Sorry. I’m going to make the unpopular counter argument.

If I’m not mistaken Nike athletes are not employees, correct? I think they are independent contractors or something of the sort. Let me explain my point by analogy:

Let’s say you hire a female painter (a contractor) to paint your house over several weeks. Now let’s further imagine that, halfway through the job, this painter tells you: “I just found out I’m pregnant! Since I don’t think it’s a good idea to breathe in more paint fumes at this point I’m going to need to stop doing this work right now.”

In this circumstance, as the owner of the house which response do you provide to your painter:

Response #1: “Congratulations. That’s great news, and I completely understand your decision. Of course since you didn’t complete the contract I’m not going to be able to pay you the full amount for the job. Hopefully you understand, and don’t feel as though you are owed the full amount anyway.”

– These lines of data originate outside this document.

(** A coordinate before clamping: a mean plus [std] times a Box-Muller
    value of two drawn Numbers. *)
Definition sampled (rev : Revision) (mean v : float) : Prop :=
  exists u1 u2, drawn u1 /\ drawn u2 /\
    v = (mean + std rev * box_muller Math_log Math_cos u1 u2)%float.

(** [p] is a point the loop body can build for index [i]. *)
Definition sampled_point (rev : Revision) (n i : Z) (p : Point) : Prop :=
  let label := label_of i n in
  exists v1 v2,
    sampled rev (fst (means rev label)) v1
    /\ sampled rev (snd (means rev label)) v2
    /\ p = {| x1 := clamp rev v1; x2 := clamp rev v2; y := label |}.

(** [pts] are points the loop can build for the indices from [i] on. *)
Inductive generated (rev : Revision) (n : Z) : Z -> list Point -> Prop :=
| generated_nil i : generated rev n i []
| generated_cons i p pts :
    sampled_point rev n i p ->
    generated rev n (i + 1) pts ->
    generated rev n i (p :: pts).

End Sampling.

(** How many points carry the label [l]. *)
Definition count_label (l : float) (data : list Point) : nat :=
  List.length (filter (fun p => (y p =? l)%float) data).

Definition has_label (l : float) (p : Point) : Prop := y p = l.

(** A coordinate inside the box [0, 10], as [<=] compares Numbers. *)
Definition in_box (c : float) : Prop :=
  (0 <=? c)%float = true /\ (c <=? 10)%float = true.

(** The cursor is the baseline -1 or the index of a loaded step. *)
Definition cursor_in_range (s : App) : Prop :=
  -1 <= stepIndex s <= loaded s - 1.

(** The baseline [x2 = 0] across the chart's horizontal bounds. *)
Definition baseline (c : Chart.t) : list Chart.XY :=
  [ xy (Chart.x_min c) 0; xy (Chart.x_max c) 0 ].

(** The line that belongs to the cursor of [s], within the bounds of [c]:
    the decision line of the step the cursor is on, the baseline when it
    is on none. *)
Definition line_for_cursor (s : App) (c : Chart.t) : list Chart.XY :=
  match weights_at s (stepIndex s) with
  | Some w => decision_line w (Chart.x_min c) (Chart.x_max c)
                (Chart.y_min c) (Chart.y_max c)
  | None => baseline c
  end.

(** The bounds of [c] are the padded bounds of [points]. *)
Definition bounds_of (points : list Point) (c : Chart.t) : Prop :=
  Chart.x_min c = fst (padded (map x1 points))
  /\ Chart.x_max c = snd (padded (map x1 points))
  /\ Chart.y_min c = fst (padded (map x2 points))
  /\ Chart.y_max c = snd (padded (map x2 points)).

(** A page to try the handlers on: two points, nothing loaded. *)
Definition example_points : list Point :=
  [ {| x1 := 2; x2 := 3; y := 0 |}; {| x1 := 8; x2 := 6; y := 1 |} ].

Definition example_page : App :=
  {| DATA := example_points; chart := createScatterChart example_points;
     currentSeed := 123; WEIGHT_STEPS := []; stepIndex := -1;
     animTimer := None |}.

Definition three_steps : string :=
  "w0,w1,w2" ++ JSString.newline ++ "0,0,1" ++ JSString.newline
  ++ "-2,1,0" ++ JSString.newline ++ "1,2,4".

Definition same_bounds (c c' : Chart.t) : Prop :=
  Chart.x_min c' = Chart.x_min c /\ Chart.x_max c' = Chart.x_max c
  /\ Chart.y_min c' = Chart.y_min c /\ Chart.y_max c' = Chart.y_max c.

(** *** The parser as the specification words it

    "Split input into lines on any line-ending convention, trim whitespace,
    discard empty lines ... if [the first remaining line] contains all
    three of the substrings w0, w1, w2, treat it as a header and skip it.
    For each remaining line, split on comma ...; if fewer than 3 fields
    result, silently skip the line; parse the first three fields ...; if
    any of the three fails to parse to a finite number, silently skip the
    line; otherwise append {w0,w1,w2}." *)

Definition spec_nonblank_lines (text : string) : list string :=
  filter (fun l => negb (JSString.is_empty l))
    (map JSString.trim (JSString.split_newlines text)).

Definition spec_skip_header (lines : list string) : list string :=
  match lines with
  | first :: rest =>
      if is_header (JSString.toLowerCase first) then rest else lines
  | [] => []
  end.

(** The triple a line stands for, if it stands for one. *)
Definition spec_row (line : string) : option Weights :=
  match JSString.split_commas line with
  | a :: b :: c :: _ =>
      let w := {| w0 := JSString.parseFloat a; w1 := JSString.parseFloat b;
                  w2 := JSString.parseFloat c |} in
      if all_finite (w0 w) (w1 w) (w2 w) then Some w else None
  | _ => None
  end.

Response #2: “Congratulations. That’s great news, and I completely understand your decision. And even though you didn’t complete the contract and only did half the work I’m going to pay you the full amount anyway. Because that’s the only right thing to do!”

I’m going to go out on a limb here and suggest that the vast majority of you would pick some form of Response #1 above. I’ll go one step further and suggest that you would find it somewhat preposterous if your painter approached you and said, “No, you owe me the FULL amount! Didn’t you hear me tell you I’m pregnant?? Painting is how I make my living! It’s unfair for you to stop paying me just because I got pregnant and can no longer perform the services we agreed I would perform!”

And yet this is the exact same situation you have with Nike athletes. Some of you will undoubtedly argue, “But your analogy doesn’t hold because with Nike athletes it’s DIFFERENT!”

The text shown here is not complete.